Reversal days on the chart signal the final exhaustion of the bullish or bearish forces that drove the market previously. Wait for the fat pitch when timing is right. There is nothing more important than your emotional balance. – Market Wisdom
- First of all, I wish everyone has had a great Thanksgiving holiday!
What a wild ride we have been through especially since November 6th – the Presidential Election day!
The S&P 500 dropped over 75 points in eight straight sessions since then until it had an outside reversal day on Nov. 16th which was the option expiration Friday with huge volume, ending the two-month correction for at least the short term.
By last Friday on Nov. 23rd, the U.S. market has been up sharply for five days with each index up nearly 1.4%, the S&P 500 closed at 1,409.15, and SPY at 141.35. SPX has retraced back its 50% of total loss occurred in previous two months. The volume has also dried up partially due to the shortened Thanksgiving week.

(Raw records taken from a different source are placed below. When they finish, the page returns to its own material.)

(* ===== verification/Hvc.v ===== *)
(** * Hvc: hypercalls ([kernel/hvc.rs], with [kernel/ivc.rs], [vmm/manager.rs] and [device/virtio/mediated.rs])

    The interface record of every VM, the ring of messages to a VM, and the dispatch of hypercalls.  The
    configuration calls are those of [Config]; what the calls ask of the scheduler, of other cores and
    of the removal of VMs is logged. *)
From stdpp Require Import gmap list.
From S2P Require Import Prelude Bits GuestMem Config.
From S2P Require Vm Sched.

(** src: kernel/vm.rs 85-90 [VmState] *)
Inductive VmState := VmInv | VmPending | VmActive.
Definition state_num (s : VmState) : Z := match s with VmInv => 0 | VmPending => 1 | VmActive => 2 end.
Definition type_num (t : VmType) : Z := match t with VmTOs => 0 | VmTBma => 1 end.

(** src: kernel/vm.rs 109-116 [VmInterface] *)
Record VmInterface := mkIf {
  master_cpu_id : option Z; if_state : VmState; if_type : VmType; mac : list Z; ivc_arg : Z; ivc_arg_ptr : Z;
}.
(** src: kernel/vm.rs 119-128 [VmInterface::default] *)
Definition VmInterface_default : VmInterface := mkIf None VmPending VmTOs (replicate 6 0) 0 0.

(** What leaves the component. *)
Inductive hevent :=
  | IpiHvc (core src_vm trgt_vm fid event : Z)     (** [IpiTHvc] *)
  | IpiVmmBoot (core vmid : Z) | IpiVmmReboot (core vmid : Z)
  | Inject (vmid irq : Z)                          (** [interrupt_vm_inject] on this core's vCPU of the VM *)
  | CpuOn (vmpidr vmid : Z)                        (** [psci_vm_maincpu_on] *)
  | BootHere (vmid : Z)                            (** [yield_to] and [vmm_boot] *)
  | RebootHere | RemoveVm (vmid : Z)               (** [vmm_reboot], [vmm_remove_vm] *)
  | BlkDone (avail : bool).                        (** the executor after a disk's completion *)

(** [blk_content]: the address of the request area of every mediated disk, in the order of [blk_avail].
    [var]: the vCPUs of this core. *)
Record HS := mkHS {
  cs : CS;
  vm_if : list VmInterface;
  blk_content : list Z;
  var : Sched.VcpuArray;
  gpr : gmap Z Z;
  share_mem : gmap Z Z;
  hlog : list hevent;
}.
Definition with_cs c s := mkHS c (vm_if s) (blk_content s) (var s) (gpr s) (share_mem s) (hlog s).
Definition with_if l s := mkHS (cs s) l (blk_content s) (var s) (gpr s) (share_mem s) (hlog s).
Definition with_content l s := mkHS (cs s) (vm_if s) l (var s) (gpr s) (share_mem s) (hlog s).
Definition with_gpr g s := mkHS (cs s) (vm_if s) (blk_content s) (var s) g (share_mem s) (hlog s).
Definition with_share m s := mkHS (cs s) (vm_if s) (blk_content s) (var s) (gpr s) m (hlog s).
Definition hmem (s : HS) : Mem := gmem (cs s).
Definition with_hmem m s := with_cs (with_gmem m (cs s)) s.
Definition hemit (e : hevent) : M HS unit :=
  m_modify (fun s => mkHS (cs s) (vm_if s) (blk_content s) (var s) (gpr s) (share_mem s) (hlog s ++ [e])).

(** A configuration call in the larger state. *)
Definition on_cs {A} (m : M CS A) : M HS A := fun s =>
  match m (cs s) with Ret a c => Ret a (with_cs c s) | Fault f => Fault f end.

(** ** The interface records *)

Definition vm_if_upd (vm_id : Z) (f : VmInterface -> VmInterface) : M HS unit := fun s =>
  match zget (vm_if s) vm_id with
  | Some i => Ret tt (with_if (zset (vm_if s) vm_id (f i)) s)
  | None => Fault OutOfBounds
  end.
Definition vm_if_get {A} (f : VmInterface -> A) (vm_id : Z) : M HS A :=
  let! s := m_get in let! i := m_idx (vm_if s) vm_id in m_ret (f i).

(** src: kernel/vm.rs 27-30 [vm_if_reset] *)
Definition vm_if_reset (vm_id : Z) : M HS unit := vm_if_upd vm_id (fun _ => VmInterface_default).
(** src: kernel/vm.rs 32-35 [vm_if_set_state] *)
Definition vm_if_set_state (vm_id : Z) (x : VmState) : M HS unit :=
  vm_if_upd vm_id (fun i => mkIf (master_cpu_id i) x (if_type i) (mac i) (ivc_arg i) (ivc_arg_ptr i)).
(** src: kernel/vm.rs 37-40 [vm_if_get_state] *)
Definition vm_if_get_state : Z -> M HS VmState := vm_if_get if_state.
(** src: kernel/vm.rs 42-45 [vm_if_set_type] *)
Definition vm_if_set_type (vm_id : Z) (x : VmType) : M HS unit :=
  vm_if_upd vm_id (fun i => mkIf (master_cpu_id i) (if_state i) x (mac i) (ivc_arg i) (ivc_arg_ptr i)).
(** src: kernel/vm.rs 47-50 [vm_if_get_type] *)
Definition vm_if_get_type : Z -> M HS VmType := vm_if_get if_type.
(** src: kernel/vm.rs 52-56 [vm_if_set_cpu_id]
    A core that is set stays ([call_once]). *)
Definition vm_if_set_cpu_id (vm_id core : Z) : M HS unit :=
  vm_if_upd vm_id (fun i =>
    mkIf (Some (default core (master_cpu_id i))) (if_state i) (if_type i) (mac i) (ivc_arg i) (ivc_arg_ptr i)).
(** src: kernel/vm.rs 58-61 [vm_if_get_cpu_id] *)
Definition vm_if_get_cpu_id : Z -> M HS (option Z) := vm_if_get master_cpu_id.
(** src: kernel/vm.rs 63-66 [vm_if_set_ivc_arg] *)
Definition vm_if_set_ivc_arg (vm_id x : Z) : M HS unit :=
  vm_if_upd vm_id (fun i => mkIf (master_cpu_id i) (if_state i) (if_type i) (mac i) x (ivc_arg_ptr i)).
(** src: kernel/vm.rs 68-71 [vm_if_ivc_arg] *)
Definition vm_if_ivc_arg : Z -> M HS Z := vm_if_get ivc_arg.
(** src: kernel/vm.rs 73-76 [vm_if_set_ivc_arg_ptr] *)
Definition vm_if_set_ivc_arg_ptr (vm_id x : Z) : M HS unit :=
  vm_if_upd vm_id (fun i => mkIf (master_cpu_id i) (if_state i) (if_type i) (mac i) (ivc_arg i) x).
(** src: kernel/vm.rs 78-81 [vm_if_ivc_arg_ptr] *)
Definition vm_if_ivc_arg_ptr : Z -> M HS Z := vm_if_get ivc_arg_ptr.

(** ** Messages to a VM *)

Definition PAGE_SIZE : Z := 4096.
(** The size of a slot of the message ring. *)
Definition SLOT : Z := PAGE_SIZE / VM_NUM_MAX.

(** src: kernel/hvc.rs 138-171 [HvcGuestMsg and its structs]
    The variant for the file system library is behind a feature and left out. *)
Inductive HvcGuestMsg :=
  | Default (fid event : Z)
  | Manage (fid event vm_id : Z)
  | Migrate (fid event vm_id oper page_num : Z).

(** The words of the struct that is copied; [None] is [todo!()]. *)
Definition msg_words (m : HvcGuestMsg) : option (list Z) :=
  match m with
  | Default f e => Some [f; e]
  | Manage f e v => Some [f; e; v]
  | Migrate _ _ _ _ _ => None
  end.
Definition msg_fid (m : HvcGuestMsg) : Z := match m with Default f _ | Manage f _ _ | Migrate f _ _ _ _ => f end.
Definition msg_event (m : HvcGuestMsg) : Z := match m with Default _ e | Manage _ e _ | Migrate _ e _ _ _ => e end.

(** [memcpy] of 64-bit words to [a]. *)
Fixpoint st_words (m : Mem) (a : Z) (ws : list Z) : Mem :=
  match ws with [] => m | w :: ws' => st_words (st 8 m a w) (a + 8) ws' end.

Section hvc.
(** The active VM and its core; the interrupt of messages; whether a core has not been started. *)
Context (vm : Vm.Vm) (core HVC_IRQ : Z) (cpu_inv : Z -> bool).
(** The trace flag; how many bytes a string may have; the bytes behind a vector on the heap. *)
Context (trace : bool) (fuel : nat) (heap : list Z -> list Z).
(** The construction of a VM, and the executor of the mediated disks. *)
Context (init_gvm : Z -> M CS unit).

Definition find_vm (vmid : Z) (s : HS) : option (Vm.Vm * VmConfigEntry) :=
  List.find (fun v : Vm.Vm * VmConfigEntry => Vm.vm_id v.1 =? vmid) (vms (cs s)).

(** src: kernel/hvc.rs 494-508 [hvc_guest_notify] *)
Definition hvc_guest_notify (vm_id : Z) : M HS unit :=
  let! s := m_get in
  let! _ := m_opt UnwrapNone (find_vm vm_id s) in
  match Sched.pop_vcpu_through_vmid vm_id (var s) with
  | None => m_ret tt
  | Some _ => hemit (Inject vm_id HVC_IRQ)
  end.

(** src: kernel/hvc.rs 388-491 [hvc_send_msg_to_vm] *)
Definition hvc_send_msg_to_vm (vm_id : Z) (msg : HvcGuestMsg) : M HS bool :=
  let! ptr0 := vm_if_ivc_arg_ptr vm_id in
  let! arg := vm_if_ivc_arg vm_id in
  let! target :=
    if negb (ptr0 =? 0) then
      let ptr := usize (ptr0 + SLOT) in
      if PAGE_SIZE <=? usize (ptr - arg) then vm_if_set_ivc_arg_ptr vm_id arg >>; m_ret arg
      else vm_if_set_ivc_arg_ptr vm_id ptr >>; m_ret ptr
    else m_ret 0 in
  if target =? 0 then m_ret false
  else if trace && (target <? 0x1000) then m_fault ExplicitPanic
  else
    let! ws := m_opt ExplicitPanic (msg_words msg) in
    m_modify (fun s => with_hmem (st_words (hmem s) target ws) s) >>;
    let! cpu_trgt := vm_if_get_cpu_id vm_id in
    match cpu_trgt with
    | Some c =>
        (if negb (c =? core) then hemit (IpiHvc c 0 vm_id (msg_fid msg) (msg_event msg)) else hvc_guest_notify vm_id) >>;
        m_ret true
    | None => m_ret false
    end.

(** src: kernel/ivc.rs 23-43 [ivc_update_mq] *)
Definition ivc_update_mq (receive_ipa cfg_ipa : Z) : M HS bool :=
  let! receive_pa := m_opt OutOfBounds (Vm.vm_ipa2pa vm receive_ipa) in
  let! cfg_pa := m_opt OutOfBounds (Vm.vm_ipa2pa vm cfg_ipa) in
  if receive_pa =? 0 then m_ret false
  else
    vm_if_set_ivc_arg (Vm.vm_id vm) cfg_pa >>;
    vm_if_set_ivc_arg_ptr (Vm.vm_id vm) (usize (cfg_pa - SLOT)) >>;
    m_modify (fun s => with_gpr (<[0 := Vm.vm_id vm]> (gpr s)) s) >>; m_ret true.

(** src: kernel/hvc.rs 184-187 [add_share_mem] *)
Definition add_share_mem (ty base : Z) : M HS unit := m_modify (fun s => with_share (<[ty := base]> (share_mem s)) s).
(** src: kernel/hvc.rs 189-197 [get_share_mem] *)
Definition get_share_mem (ty : Z) : M HS Z := let! s := m_get in m_opt ExplicitPanic (share_mem s !! ty).

(** ** Management of VMs *)

(** src: vmm/manager.rs 100-143 [vmm_boot_vm] *)
Definition vmm_boot_vm (vm_id : Z) : M HS unit :=
  let! phys := vm_if_get_cpu_id vm_id in
  match phys with
  | None => m_ret tt
  | Some c =>
      let! s := m_get in
      if negb (c =? core) then
        if cpu_inv c then
          let! v := m_opt UnwrapNone (find_vm vm_id s) in
          let! vmpidr := m_opt UnwrapNone (Vm.pcpuid_to_vcpuid v.1 c) in
          hemit (CpuOn vmpidr vm_id)
        else hemit (IpiVmmBoot c vm_id)
      else
        match Sched.pop_vcpu_through_vmid vm_id (var s) with
        | None => m_ret tt
        | Some _ => hemit (BootHere vm_id)
        end
  end.

Definition HVC_VMM : Z := 1.
Definition HVC_MEDIATED : Z := 3.
Definition HVC_CONFIG : Z := 0x11.
Definition HVC_VMM_REBOOT_VM : Z := 4.

(** src: vmm/manager.rs 151-184 [vmm_reboot_vm] *)
Definition vmm_reboot_vm (arg : Z) : M HS unit :=
  let vm_id := bit_extract arg 0 16 in
  if negb (bit_extract arg 16 16 =? 0) then
    if Vm.vm_id vm =? vm_id then hemit RebootHere
    else
      let! c := vm_if_get_cpu_id vm_id in
      match c with Some c => hemit (IpiVmmReboot c vm_id) | None => m_ret tt end
  else hvc_send_msg_to_vm vm_id (Manage HVC_VMM HVC_VMM_REBOOT_VM vm_id) >>; m_ret tt.

(** src: vmm/manager.rs 264-276 [get_vm_id] *)
Definition get_vm_id (id_ipa : Z) : M HS bool :=
  let! pa := m_opt OutOfBounds (Vm.vm_ipa2pa vm id_ipa) in
  if pa =? 0 then m_ret false
  else m_modify (fun s => with_hmem (st 8 (hmem s) pa (Vm.vm_id vm)) s) >>; m_ret true.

Among the leaders we keep eyes on: AAPL has bounced well to 572 last Friday from as low as 505 when it had a capitulation selling followed by a bullish reversal bar, now facing near-term resistance level 572-580; GOOG now at 668 has had mild bounce, not too exciting for longs; although benefited from holiday online shopping, AMZN closed at 239.88 or at its 100-day SMA line, and it could challenge its next resistance level near 243 or its 50-day SMA.
IBD resumed its market outlook from Market in Correction to Market in Uptrend. But being a trader, it’s hard to chase a sharp bounce which has been on decreasing volume and the lack of big guys’ participation in rally when SPX seems to face the next resistance area not far from the current level.
The V-shape market bounce can be explained as an elastic band effect: the further it is stretched out, the harder it rebounds. (As a female, I use elastic bands a lot for my hair and I also used to play with them during my childhood)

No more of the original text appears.